**Task directions**
Each entry that follows must be output without any deviation.

Recorded information: Begin

Lemma reads_untyped_intro v :
  (forall levels t body, (nesting v <= S levels)%nat -> wf_type t -> wf_value v -> has_type t v ->
    serialize_write v = Ok ([prefix_u8 (prefix_of v)] ++ body) ->
    exists v', reads (deserialize_body (inner_deserialize_read levels) None (prefix_of v)) body v' /\
      untyped_result t v v') ->
  reads_untyped v.
Proof.
  intros H levels t bs Hn Hwt Hwf Ht Hs. pose proof Hs as Hs'. destruct v as [| | | | | | |[]|];
    cbn [serialize_write] in Hs'; apply bind_Ok in Hs' as (body & _ & <-%Ok_inj);
    (destruct levels as [|levels]; [cbn [nesting] in Hn; lia|]);
    (edestruct H as (v' & Hr & Hv'); [done..|]); exists v'; (split; [by apply reads_header|done]).
Qed.

Lemma untyped_leaf t v s :
  wf_value v -> has_type t v -> type_of v = Ok s -> proper s -> untyped_result t v v.
Proof.
  intros Hw (s' & Hs' & Ha) Hs Hp. assert (s' = s) as -> by congruence. split_and!; [done..|eauto].
Qed.

Lemma reads_untyped_leaf v s :
  (wf_value v -> type_of v = Ok s) -> proper s -> leaf_reads None v -> reads_untyped v.
Proof.
  intros Hs Hp Hl. apply reads_untyped_intro. intros levels t body _ _ Hwf Ht Hb.
  exists v. split; [by apply Hl|]. by eapply untyped_leaf; [..|apply Hs|].
Qed.

Lemma reads_untyped_some x : reads_untyped x -> reads_untyped (VOptional (Some x)).
Proof.
  intros IH. apply reads_untyped_intro. intros levels t body Hn Hwt Hwf Ht Hs.
  cbn [serialize_write prefix_of] in Hs. apply bind_Ok in Hs as (b & Hb & <-%body_inj).
  destruct (has_type_some _ _ Ht Hwf) as (u & -> & Hu). cbn [nesting] in Hn.
  pose proof Hwt as (Hwu & _)%wf_optional. apply wf_value_some in Hwf as (Hx & _).
  destruct (IH levels u b) as (x' & Hr & Hv & Hwx & s & Hts & Hp & Ha); [lia|done..|].
  assert (adm (OptionalType u) (OptionalType s)) as Hao by (apply adm_optional; exists s; split; [done|right; eauto using adm_r_not_no_type]).
  assert (wf_type (OptionalType s)) as Hws by by apply (wf_down_closed (OptionalType u)).
  assert (wf_value (VOptional (Some x'))) as Hwo by (apply wf_value_some; eauto).
  exists (VOptional (Some x')). split; [|split_and!; [done..|]].
  - eapply reads_bind_nil; [by apply reads_lift|]. eapply reads_bind_end; [exact Hr|].
    apply reads_lift. by rewrite (proj2 (Value_some_exact _ _ Hwx) (conj eq_refl Hwo)).
  - exists (OptionalType s). split; [by apply type_of_some|done].
Qed.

Recorded information: End

**Finished exercise**
Lemma reads_untyped_intro v :
  (forall levels t body, (nesting v <= S levels)%nat -> wf_type t -> wf_value v -> has_type t v ->
    serialize_write v = Ok ([prefix_u8 (prefix_of v)] ++ body) ->
    exists v', reads (deserialize_body (inner_deserialize_read levels) None (prefix_of v)) body v' /\
      untyped_result t v v') ->
  reads_untyped v.
Proof.
  intros H levels t bs Hn Hwt Hwf Ht Hs. pose proof Hs as Hs'. destruct v as [| | | | | | |[]|];
    cbn [serialize_write] in Hs'; apply bind_Ok in Hs' as (body & _ & <-%Ok_inj);
    (destruct levels as [|levels]; [cbn [nesting] in Hn; lia|]);
    (edestruct H as (v' & Hr & Hv'); [done..|]); exists v'; (split; [by apply reads_header|done]).
Qed.

Lemma untyped_leaf t v s :
  wf_value v -> has_type t v -> type_of v = Ok s -> proper s -> untyped_result t v v.
Proof.
  intros Hw (s' & Hs' & Ha) Hs Hp. assert (s' = s) as -> by congruence. split_and!; [done..|eauto].
Qed.

Lemma reads_untyped_leaf v s :
  (wf_value v -> type_of v = Ok s) -> proper s -> leaf_reads None v -> reads_untyped v.
Proof.
  intros Hs Hp Hl. apply reads_untyped_intro. intros levels t body _ _ Hwf Ht Hb.
  exists v. split; [by apply Hl|]. by eapply untyped_leaf; [..|apply Hs|].
Qed.

Lemma reads_untyped_some x : reads_untyped x -> reads_untyped (VOptional (Some x)).
Proof.
  intros IH. apply reads_untyped_intro. intros levels t body Hn Hwt Hwf Ht Hs.
  cbn [serialize_write prefix_of] in Hs. apply bind_Ok in Hs as (b & Hb & <-%body_inj).
  destruct (has_type_some _ _ Ht Hwf) as (u & -> & Hu). cbn [nesting] in Hn.
  pose proof Hwt as (Hwu & _)%wf_optional. apply wf_value_some in Hwf as (Hx & _).
  destruct (IH levels u b) as (x' & Hr & Hv & Hwx & s & Hts & Hp & Ha); [lia|done..|].
  assert (adm (OptionalType u) (OptionalType s)) as Hao by (apply adm_optional; exists s; split; [done|right; eauto using adm_r_not_no_type]).
  assert (wf_type (OptionalType s)) as Hws by by apply (wf_down_closed (OptionalType u)).
  assert (wf_value (VOptional (Some x'))) as Hwo by (apply wf_value_some; eauto).
  exists (VOptional (Some x')). split; [|split_and!; [done..|]].
  - eapply reads_bind_nil; [by apply reads_lift|]. eapply reads_bind_end; [exact Hr|].
    apply reads_lift. by rewrite (proj2 (Value_some_exact _ _ Hwx) (conj eq_refl Hwo)).
  - exists (OptionalType s). split; [by apply type_of_some|done].
Qed.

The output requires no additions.